Isabella didn’t aspire to become the next Jacques Pepin. "I wanted to travel. I wanted to get a job anywhere in the world," he says. "I knew that (cooking) was one of the outlets that would help me do that."
He put himself through the New York Restaurant School (now the Art Institute of New York City). He worked six nights a week at a restaurant in New Brunswick, N.J. and took the early-morning train to Manhattan five days a week for school. After graduating from restaurant school and kicking around New York kitchens, Isabella joined the staff at Alma de Cuba in Philly, then moved to El Vez (where he worked for future Iron Chef Jose Garces) and to Washington Square.
In 2007, Isabella took the chef job at Jose Andres’ Zaytinya and two years later was tapped to compete on Top Chef: Las Vegas.
Gnocchi: A tribute
Graffiato opened its doors last month. Isabella refuses to call it an Italian restaurant. He has created a hybrid beast, a menu that pulls together his Italian-American past with his experiences in Mediterranean cooking.
But then there’s a dish in the pasta section. It’s roasted potato gnocchi with braised pork-shank ragu and burrata. It’s his ode to Grandma, the very dish that made the bulletproof Colicchio suddenly seem as vulnerable as a child.
"A lot of people had asked me to do that dish," says Isabella, 36. He produced a batch before he opened the restaurant, and came away with one distinct impression: It tasted like Grandma’s red gravy.
Olive-Oil-Poached Cherry Tomato Sauce
Chef Mike Isabella serves this sauce with hand-cut spaghetti and fresh basil.
A glance at the ingredients might cause you to think: That’s a lot of garlic and shallots.
He says they flavor the sauce, which ends up being rich-tasting and almost sweet. But the garlic can be reduced to 1/2 cup.
Makes 5 cups
1 cup olive oil
4 ounces shallots, shaved or cut into very thin slices (1 cup)
Cloves from 1 or 2 heads garlic, shaved or cut into very thin slices (1 cup; see headnote)
4 cups (17 ounces) whole stemmed cherry tomatoes (do not use grape tomatoes; they might not be juicy enough)
2 cups canned plum tomatoes, crushed
8 stems basil
Kosher salt
Freshly ground black pepper
Crushed red pepper flakes
Combine the oil and shallots in a large sauté pan over low heat.
Cook 10 to 12 minutes, until the shallots are translucent and soft, then stir in the garlic until evenly coated. Cook for about 15 minutes or until the garlic has softened, then stir in the cherry tomatoes and the crushed plum tomatoes. Cook for about 20 minutes, stirring occasionally, then add the basil.
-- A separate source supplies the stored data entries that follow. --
(** ** From construction to the first creation *)

(** X12: the first successful [createInstances] of a provider just
    constructed sends the listing request, then the three list requests
    (flavor, snapshot, ssh key: no id is there yet), then [count] equal
    creation requests, and nothing else. *)
Theorem first_call_of_fresh_provider (ovh : JsObj -> Result JsObj) (v : Vendor)
  (config : ProviderConfig)
  (instancePort count : Z) (p : Provider) (r : list unit) (w' : World) :
  ProviderOVHCloud ovh (Some config) (Some instancePort) = Ok p ->
  createInstances v count {| self := p; requests := []; logs := [] |} = (Ok r, w') ->
  requests w'
  = ([describeRequest config;
      catalogueRequest config "flavor";
      catalogueRequest config "snapshot";
      catalogueRequest config "sshkey"]
     ++ repeat (createRequest (self w')) (Z.to_nat count))%list /\
  _config (self w') = config /\
  length r = Z.to_nat count.
Proof.
  intros Hnew Hcall.
  unfold ProviderOVHCloud in Hnew.
  destruct (negb (json_truthy (JNum instancePort))); [discriminate|].
  destruct (ovh (clientOptions config)) as [client|e]; [|discriminate].
  simpl in Hnew. injection Hnew as <-.
  set (w := {| self := _; requests := []; logs := [] |}) in *.
  assert (exists descs, instances v (requests w) = Succeeded descs /\
            limitReached (_config (self w)) (actualCount descs) count = false)
    as (descs & Hlist & Hlimit).
  { revert Hcall. unfold createInstances, bind, _describeInstances.
    destruct (instances v (requests w)) as [err res|descs]; [discriminate|].
    destruct (limitReached _ _ _) eqn:Hl; [discriminate|]. eauto. }
  destruct (creation_trace v w count descs Hlist Hlimit)
    as (rest & Hreq & Hcfg & _ & Hok & _).
  rewrite Hcall in *. simpl in Hreq, Hcfg, Hok.
  destruct (Hok r eq_refl) as [-> Hlen].
  repeat split; auto.
Qed.

Lemma first_call_of_fresh_provider_witness :
  requests (snd (createInstances (Sample.vendor [])
                   1 {| self := Sample.provider 3128; requests := []; logs := [] |}))
  = ([describeRequest Sample.config;
      catalogueRequest Sample.config "flavor";
      catalogueRequest Sample.config "snapshot";
      catalogueRequest Sample.config "sshkey"]
     ++ repeat (createRequest
                  (self (snd (createInstances (Sample.vendor []) 1
                     {| self := Sample.provider 3128; requests := []; logs := [] |}))))
               (Z.to_nat 1))%list.
Proof.
  destruct (first_call_of_fresh_provider Sample.sdk (Sample.vendor [])
              Sample.config 3128 1
              (Sample.provider 3128) [tt]
              (snd (createInstances (Sample.vendor []) 1
                      {| self := Sample.provider 3128; requests := []; logs := [] |}))
              eq_refl eq_refl) as (Hreq & _ & _).
  exact Hreq.
Defined.

(** ** What a model's status tells *)

(** X13: the status of a listed model can be read backwards: a model is
    STARTED only if the vendor reported ACTIVE for its instance, and
    STARTING only if it reported BUILD; any other report, a missing
    status included, shows as ERROR. *)
Theorem status_reflects_vendor (v : Vendor) (w w' : World)
  (models : list InstanceModel) (m : InstanceModel) :
  getModels v w = (Ok models, w') ->
  In m models ->
  exists descs d,
    instances v (requests w) = Succeeded descs /\ In d descs /\
    summarizeOne d = Ok (providerOpts m) /\
    (status m = STARTED <-> rawStatus d = JJson (JStr "ACTIVE")) /\
    (status m = STARTING <-> rawStatus d = JJson (JStr "BUILD")) /\
    (status m = ERROR <->
     rawStatus d <> JJson (JStr "ACTIVE") /\ rawStatus d <> JJson (JStr "BUILD")).
Proof.
  intros Hget Hin.
  destruct (getModels_normalize _ _ v w w' models eq_refl eq_refl Hget)
    as (descs & lg & Hd & Hn & _).
  destruct (normalize_In _ _ _ _ _ _ Hn Hin) as (d & Hind & Hsum & _ & _ & Hm).
  destruct (summarizeOne_reads d _ Hsum) as (_ & Hst & _).
  exists descs, d. split; [exact Hd|]. split; [exact Hind|]. split; [exact Hsum|].
  assert (status m = fst (convertStatus (rawStatus d))) as ->.
  { rewrite Hm at 1. rewrite <- Hst. apply toModel_status. }
  assert (forall st t, is_str st t = true <-> st = JJson (JStr t)) as Hstr.
  { intros st t. destruct st as [|j|f]; simpl; try (split; discriminate).
    destruct j; simpl; try (split; discriminate).
    rewrite String.eqb_eq. split; [intros ->; reflexivity|intros [= ->]; reflexivity]. }
  unfold convertStatus, ST_ACTIVE, ST_BUILD, ST_ERROR.
  destruct (is_str (rawStatus d) "ACTIVE") eqn:Ea.
  { apply Hstr in Ea. rewrite Ea. simpl.
    repeat split; auto; try discriminate. intros [H _]. congruence. }
  destruct (is_str (rawStatus d) "BUILD") eqn:Eb.
  { apply Hstr in Eb. rewrite Eb. simpl.
    repeat split; auto; try discriminate. intros [_ H]. congruence. }
  assert (rawStatus d <> JJson (JStr "ACTIVE")) as Na.
  { intros H. apply Hstr in H. congruence. }
  assert (rawStatus d <> JJson (JStr "BUILD")) as Nb.
  { intros H. apply Hstr in H. congruence. }
  destruct (is_str (rawStatus d) "ERROR"); simpl;
    repeat split; auto; try discriminate; try contradiction.
Qed.
(** [re.match(r'^[a-z0-9-]+$', name)] *)
Definition name_chars_match (s : string) : bool :=
  dollar_match (fun t => negb (String.eqb t "") && all_chars is_name_char t) s.

End Re.

(* ------------------------------------------------------------------ *)
(** ** The rule set *)

Definition err (f m : string) : ValidationIssue := mkIssue "error" f m.
Definition warn (f m : string) : ValidationIssue := mkIssue "warning" f m.

Definition allowed_key (k : pyval) : bool :=
  match k with
  | VStr s => existsb (String.eqb s) ALLOWED_FRONTMATTER_PROPERTIES
  | _ => false
  end.

Definition str_of (v : pyval) : string :=
  match v with VStr s => s | _ => "" end.

(** [validate_frontmatter_properties(frontmatter)].  [sorted] and
    [', '.join] raise [TypeError] as soon as an unexpected key is not a
    [str]. *)
Definition validate_frontmatter_properties (fm : list (pyval * pyval))
  : outcome (list ValidationIssue) :=
  let unexpected := filter (fun k => negb (allowed_key k)) (map fst fm) in
  match unexpected with
  | [] => Ok []
  | _ =>
    if forallb is_str unexpected then
      Ok [err "frontmatter"
            ("Unexpected frontmatter properties: "
             ++ String.concat ", " (sort_strings (dedup_strings (map str_of unexpected)))
             ++ ". " ++ "Allowed: "
             ++ String.concat ", " (sort_strings ALLOWED_FRONTMATTER_PROPERTIES))]
    else Raise TypeError
  end.

Definition MSG_NAME_MISSING := "Required field 'name' is missing".
Definition MSG_NAME_LOWER := "Field 'name' must be lowercase".
Definition MSG_NAME_SPACES := "Field 'name' cannot contain spaces (use hyphens)".
Definition MSG_NAME_UNDERSCORE :=
  "Field 'name' uses underscores (prefer hyphens for consistency)".
Definition MSG_NAME_CHARS :=
  "Field 'name' must contain only lowercase letters, numbers, and hyphens".

Definition name_too_long_issue (n : nat) : ValidationIssue :=
  err "name" ("Field 'name' exceeds " ++ nat_str NAME_MAX_LENGTH
              ++ " characters (got " ++ nat_str n ++ ")").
Partially cover and cook for 1 hour; most or all of the cherry tomatoes should be deflated, and the mixture should be somewhat blended in a rich sauce. Discard the basil.
Season with salt, pepper and crushed red pepper flakes to taste. Serve right away; or cool, cover and refrigerate or freeze.
Make ahead: The sauce can be refrigerated in an airtight container for up to 3 days or frozen for up to 3 months.
Recipe from chef Mike Isabella of Graffiato, Washington, D.C.